# New cichlid tank, one floating up by its tail..Please help!!



## jrowephoto (Jul 10, 2009)

I have just setup a 55 gallon tank and I've decided to go w/ Cichlids. I purchased 3 from petsmart this tuesday, and they all were fine until the next night, one of them starting floating up to the top by its tail.

These are the three I have (at the store, they just called them South American Cichlids)


















i have two of the 2nd one, and one of the first purple one. They are always hiding, and never come out.

As for the big one that is floating up by its tail, I have an ornament that is a stump w/ holes where they can go in it, well he/she gets in there and just rests on the top wall of it. I don't think it's eaten since it got sick, and it just rests there. the other two fish seem to be fine, but the other red one like him always stays in there w/ it.

I thought maybe it was an oxygen issue, so I bought an air pump and a bubble curtain and put it in there. Nothing.

Any suggestions are greatly appreciated. As far as testing the water, what do you all suggest for keeping your cichlid tanks up to date, testing the water, and such? I want the most cost effective solutions, but i also don't want to buy 47 bottles that the pet store tries to sell me. i'm sure you all understand.

Thanks in advance!


----------



## Gervahlt (Jun 25, 2009)

I'm sorry I won't be able of much help to you with the fish, but as far as testing...

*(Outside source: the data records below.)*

(** The file of a queued name; a live one that is gone may have been sealed meanwhile. [None] when
    it was removed. *)
Definition open_queued (e : string * Z) : M err (result err (option (Z * bool))) :=
  a <- attempt (fs_open e.1) ;;
  match a with
  | Ok ino => ret (Ok (Some (ino, is_inprogress e.1)))
  | Err ENoEnt =>
    if is_inprogress e.1 then
      b <- attempt (fs_open (segmentName e.2)) ;;
      match b with
      | Ok ino => ret (Ok (Some (ino, false)))
      | Err ENoEnt => ret (Ok None)
      | Err x => ret (Err x)
      end
    else ret (Ok None)
  | Err x => ret (Err x)
  end.

Fixpoint next_loop (fuel : nat) (r : Reader) : M err (result reader_error (option Record_) * Reader) :=
  match fuel with
  | O => ret (Ok None, r)
  | S fuel' =>
    match r_current r with
    | None =>
      x <- (if nonempty (r_segments r) then ret (Ok tt, r) else rescan r) ;;
      match x with
      | (Err e, r) => ret (Err (RErr e), r)
      | (Ok _, r) =>
        match r_segments r with
        | [] => ret (Ok None, r)
        | e :: q =>
          let r := set_queue r q (r_nextScanIdx r) in
          f <- open_queued e ;;
          match f with
          | Err x => ret (Err (RErr x), r)
          | Ok None => next_loop fuel' r
          | Ok (Some (ino, live)) =>
            x <- fs_read ino ;;
            match read_header x with
            | Err x => ret (Err (RErr x), r)
            | Ok (hdr, _) =>
              if hd_Generation hdr !=? r_readerGen r then next_loop fuel' r
              else next_loop fuel' (enter_segment r ino (hd_Generation hdr) e.2 live)
            end
          end
        end
      end
    | Some (ino, off) =>
      x <- fs_read_at ino off ;;
      w <- get ;;
      match map_err (read_error x.2) (ReadRecord x.1 (maxRec w)) with
      | Err EOF =>
        if r_curLive r then
          d <- maybeDemoteLive r ;;
          match d with
          | (Err x, r) => ret (Err (RErr x), r)
          | (Ok false, r) => ret (Ok None, r)
          | (Ok true, r) => next_loop fuel' r
          end
        else next_loop fuel' (set_file r None)
      | Err ErrCRCMismatch =>
        let from := wrap_uint64 (r_lastGoodSeq r + 1) in
        ret (Ok (Some (RecordLoss (mkLoss from from (r_curGen r) LossReasonCRCCorruption))), set_file r None)
      | Err e => ret (Err (RErr (EFrame e)), set_file r (Some (ino, (off + consumed x.1 e)%nat)))
      | Ok (payload, _) =>
        let r := set_file r (Some (ino, (off + 8 + length payload)%nat)) in
        if isLossMarker payload then
          ret (match decodeLossPayload payload with
               | None => (Err BadLossMarker, r)
               | Some loss => (Ok (Some (RecordLoss loss)), r)
               end)
        else match parseSeqGen payload with
        | None => ret (Err BadSeqGen, r)
        | Some (seq, gen) =>
          let r := set_last r seq gen in
          if seq <? r_nextSeq r then next_loop fuel' r
          else ret (Ok (Some (RecordData seq gen (drop 12 payload))), set_emitted r seq)
        end
      end
    end
  end.

(** A queued file is opened, left and read to its end at most once, and reading a record takes at
    least eight bytes. *)
Definition named_size (d : disk) (name : string) : nat := match names d !! name with Some i => length (data_of d i) | None => 0 end.
Definition read_fuel (d : disk) (r : Reader) : nat :=
  (4 * (size (names d) + length (r_segments r) + 1)
   + sum_list ((fun i => length (data_of d i)) <$> (map_to_list (names d)).*2)
   + sum_list ((fun e : string * Z => named_size d e.1) <$> r_segments r)
   + match r_current r with Some (i, _) => length (data_of d i) | None => 0 end)%nat.

(** [TryNext]; [Next] reports [io.EOF] for [None].  Closing the log closes its readers. *)
Definition TryNext (r : Reader) : M err (result reader_error (option Record_) * Reader) :=
  w <- get ;;
  if r_closed r || closed w then ret (Err ErrReaderClosed, r)
  else fun s => next_loop (read_fuel (dk s) r) r s.

Definition Reader_Close (r : Reader) : Reader :=
  mkReader (r_segments r) None (r_curGen r) (r_curIdx r) (r_curLive r) (r_nextScanIdx r) (r_lastGoodSeq r) (r_lastGoodGen r)
    (r_nextSeq r) (r_readerGen r) (r_lastEmittedSeq r) true.

End Read.
End WalReader.
Export WalReader.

At a minimum, you should get a test set that tests for Ph, ammonia, nitrites, and nitrates. These should be chemical reagents, not strips.

As far as the fish is concerned, did you cycle the tank before you put these fish in it? Do you already have other fish besides these three? How are they doing? Definitely get a test kit as soon as you possibly can. Your fish's health WILL depend on it...the water is probably what is affecting them now.


----------



## Addesyn (Jul 1, 2009)

the 2nd is a blood parrot.


----------



## jrowephoto (Jul 10, 2009)

as i have taken the time to read, i did not cycle the tank as I should have, but the fish seems to be fine now. the only problem is the blue one is VERY territorial, and it stays in its end, and if the blood parrot's come over, he violently runs them off. i am buying test kits tonight, and i'm definitely going to read up a lot.

i had cheap test kits from walmart and they tested fine which was why i bought these fish, and the help at petsmart said the water was good (they tested it) but i still should have cycled the water. the two blood parrots seem scared to death, and will run out real quick to get a pellet of food, and will then run back into their "hiding spot".

Is it b/c I have only three , and the purple one is alone and territorial? if I get more will they actually come out?

Thanks SO much


----------



## Leucistic Guy (Jul 8, 2009)

There's your answer... It's not cycled & probably experiencing an amonia spike.
Your best choice would be to do PWC/partial water changes as much as you can to keep amonia levels @ bay. You can buy a product to help deal with this as well. I've never used it so I can't tell you if it works. Make sure to use the test kit to keep levels in check.

Do you know anyone with a healthy setup?
You could use some of their establish media to help speed up the process since you've already got a jump start on the process.

Can you get a pic of the 3rd pic is doesn't seem to look like a blood parrot.
You look to have 1 lake cichlid & 2 sa/ca cichlid which are not really compatible.
Their water parameters are different, lake cichlid require water thats much "harder" then the sa/ca cichlids. Although it may seem to be ok in the long run you may run into a few problems.

I've never kept blood parrots & can ID the thrid fish so I cna;t tell you if they're hary enugh to live through the cycle process.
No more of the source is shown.